Abnormal cathepsin B activity in Batten disease

Abstract

Fibroblasts cultured from patients with various forms of neuronal ceroid-lipofuscinosis (NCL; Batten disease) showed variably decreasing cathepsin B activity with increasing passage number and months in culture in the presence of fetal calf serum. Cathepsin H activity and that of a wide range of lysosomal hydrolases was unaffected by these conditions.

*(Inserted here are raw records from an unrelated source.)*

Lemma find_framebuffer_spec r fb :
  lf_typed fb -> lf_ok fb -> 0 <= entry_count r <= zlen (entries r) -> Forall entry_typed (entries r) ->
  let found := omap (matches (lf_pitch fb * lf_height fb)) (take (Z.to_nat (entry_count r)) (entries r)) in
  find_framebuffer_phys (Some r) fb =
    Some (match found with [e] => (BOOT_OK, le_base e, u64 (le_base e + lf_pitch fb * lf_height fb)) | _ => (BOOT_NO_PHYSICAL_MAP, 0, 0) end).
Proof.
  intros Ht Hok Hn Hty found. destruct (lfok_size _ Hok). destruct (lfok_pitch _ Hok). pose proof (lfok_bytes _ Hok).
  assert (0 < lf_pitch fb * lf_height fb) by nia. unfold find_framebuffer_phys. rewrite (u64_small (lf_pitch fb * lf_height fb)) by lia.
  rewrite (proj2 (Z.eqb_neq _ 0)) by lia. rewrite framebuffer_loop_spec by lia. cbn [mbind option_bind Z.to_nat]. rewrite drop_0. fold found.
  destruct found as [| e [| e' rest]]; done.
Qed.

(** The place found lies in a framebuffer entry. *)
Lemma matches_in bytes es e : Forall entry_typed es -> omap (matches bytes) es = [e] ->
  Some e ∈ es /\ le_type e = LIMINE_MEMMAP_FRAMEBUFFER /\ bytes <= le_length e /\ 0 <= le_base e < 2 ^ 64 /\ le_base e + bytes < 2 ^ 64.
Proof.
  intros Hty E. assert (e ∈ omap (matches bytes) es) as Hin by (rewrite E; left). apply list_elem_of_omap in Hin as (p & Hp & Em).
  rewrite Forall_forall in Hty. specialize (Hty p Hp). destruct p as [e' |]; [| done]. cbn in Em. if_case_in Em; [done |]. injection Em as ->.
  unfold add_overflows_u64, UINT64_MAX in *. bool_cases. destruct Hty. split; [done |]. split; [done |]. lia.
Qed.

(** The context after success satisfies what the kernel requires. *)
Lemma limine_context_ok l c fb mm offset x e rsdp smbios mib :
  limine_typed l -> context_typed c -> limine_ok l fb mm offset x e ->
  let rs := limine_regions (take (Z.to_nat (entry_count mm)) (entries mm)) in
  let size := u64 (kernel_end - kernel_start) in
  let c1 := set_usable_mib (set_memory_map (set_framebuffer_info c fb) (filled (memory_map c) rs) (zlen rs)) mib in
  let c' := set_machine (set_framebuffer_place c1 (u64 (offset + le_base e)) (le_base e) (u64 (le_base e + lf_pitch fb * lf_height fb))) offset x size rsdp smbios in
  boot_context_ok c' /\ regions_fit c' /\ regions c' = rs /\ kernel_phys_start c' < kernel_phys_end c' /\ kernel_virt_start c' < kernel_virt_end c' /\
  framebuffer_phys_start c' = le_base e /\ framebuffer_phys_end c' = le_base e + lf_pitch fb * lf_height fb /\
  address (framebuffer c') = physical_memory_offset c' + framebuffer_phys_start c'.
Proof.
  intros Hl [[Hm Hr] _] Hok rs size c1 c'. destruct (lok_memmap _ _ _ _ _ _ Hok) as [Emm Hcount]. destruct (lt_memmap _ Hl _ Emm) as [Hn Hty].
  assert (Forall entry_typed (take (Z.to_nat (entry_count mm)) (entries mm))) as Hty' by (by apply Forall_take).
  destruct (matches_in _ _ e Hty' (lok_place _ _ _ _ _ _ Hok)) as (_ & _ & _ & Hb & He). destruct (lfok_size _ (lok_fb _ _ _ _ _ _ Hok)).
  destruct (lfok_pitch _ (lok_fb _ _ _ _ _ _ Hok)). assert (0 < lf_pitch fb * lf_height fb) by nia.
  pose proof (lt_hhdm _ Hl _ (lok_hhdm _ _ _ _ _ _ Hok)) as Ho. pose proof (lok_mapped _ _ _ _ _ _ Hok). destruct (lt_executable _ Hl _ (lok_executable _ _ _ _ _ _ Hok)) as [Hx1 Hx2].
  destruct (lok_kernel _ _ _ _ _ _ Hok) as (K1 & K2 & K3). fold size in K1, K2, K3. pose proof (u64_range (kernel_end - kernel_start)) as Hsz. fold size in Hsz.
  assert (zlen rs <= 128) as Hrl.
  { pose proof (limine_regions_length (take (Z.to_nat (entry_count mm)) (entries mm))) as H'. fold rs in H'. unfold zlen in *. rewrite length_take in H'. lia. }
  assert (regions c' = rs) as Er.
  { unfold regions, c', c1. cbn [memory_map memory_map_count set_machine set_framebuffer_place set_usable_mib set_memory_map]. unfold zlen. rewrite Nat2Z.id. apply take_filled. }
  pose proof (zlen_nonneg rs). rewrite Er. unfold regions_fit. rewrite Er.
  unfold boot_context_ok, c', c1, set_machine, BOOT_MEMORY_MAX_ENTRIES, BOOT_PHYSICAL_UNLIMITED, UINT64_MAX.
  cbn [memory_map memory_map_count set_framebuffer_place set_usable_mib set_memory_map set_framebuffer_info physical_memory_offset physical_memory_limit
    framebuffer_phys_start framebuffer_phys_end kernel_phys_start kernel_phys_end kernel_virt_start kernel_virt_end framebuffer address].
  rewrite !u64_small by lia. split; [| split; [apply Hok | split; [done | lia]]].
  split; [by rewrite zlen_filled, Hm by lia |]. split; [apply forall_filled; [done |]; by apply limine_regions_ok |]. lia.
Qed.

(** What success establishes for the rest of the kernel. *)
Definition limine_context (fb : limine_framebuffer) (mm : memmap_response) (e : limine_memmap_entry) (c' : boot_context_t) : Prop :=
  boot_context_ok c' /\ regions_fit c' /\ regions c' = limine_regions (take (Z.to_nat (entry_count mm)) (entries mm)) /\
  kernel_phys_start c' < kernel_phys_end c' /\ kernel_virt_start c' < kernel_virt_end c' /\
  framebuffer_phys_start c' = le_base e /\ framebuffer_phys_end c' = le_base e + lf_pitch fb * lf_height fb /\
  address (framebuffer c') = physical_memory_offset c' + framebuffer_phys_start c'.

Definition limine_post (l : limine) (result : option (boot_status_t * boot_context_t)) : Prop :=
  exists st c', result = Some (st, c') /\
    (forall fb mm offset x e, limine_ok l fb mm offset x e -> st = BOOT_OK) /\
    (st = BOOT_OK -> exists fb mm offset x e, limine_ok l fb mm offset x e /\ limine_context fb mm e c').

Lemma limine_reject l st c : st <> BOOT_OK -> (forall fb mm offset x e, ~ limine_ok l fb mm offset x e) -> limine_post l (Some (st, c)).
Proof. intros Hst Hno. exists st, c. split; [done |]. split; [| done]. intros fb mm offset x e Hok. by apply Hno in Hok. Qed.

Cathepsin B activity was assayed either colorimetrically (Nα-benzoyl-DL-Arg-β-naphthylamide; BANA), fluorimetrically (Z-Arg-Arg-methylcoumarin), or autoradiographically, following NaDodSO₄–12.5% polyacrylamide gel electrophoresis ([¹²⁵]Tyr-Ala-Lys-Arg-CH₂Cl) and was found to be lysosomal in localization. Fractionation of disrupted fibroblasts on a Percoll gradient showed evidence of abnormally buoyant lysosomes in some NCL patients, and these tended to be low in cathepsin B but rich in other lysosomal hydrolases. Our data do not support a primary defect in cathepsin B as the basic defect in NCL. However, a possible explanation for various studies implicating a protease defect in NCL is that cathepsin B was highly sensitive to inactivation by peroxides and aldehydes. Thus hydrogen peroxide (0.3 mM) or 4-hydroxynonenal (1 nM) inactivated cathepsin B without inhibiting cathepsin H or lysosomal hydrolases such as α-L-fucosidase. Since peroxides and 4-hydroxynonenal have been shown to accumulate in NCL tissue (despite apparently normal peroxidase activity), we tested the possibility of a defect in the removal of peroxidized lipids from phospholipids as the primary defect in NCL. The nociceptive peptide bradykinin (BK) normally initiates a cascade involving receptor-mediated phospholipase C activation and release of arachidonate and prostanoids from cultured skin fibroblasts. Release of [³H]arachidonate by BK was deficient in NCL fibroblasts, suggesting that the primary defect in NCL could involve the deficiency of a specific phospholipase A₂ activity.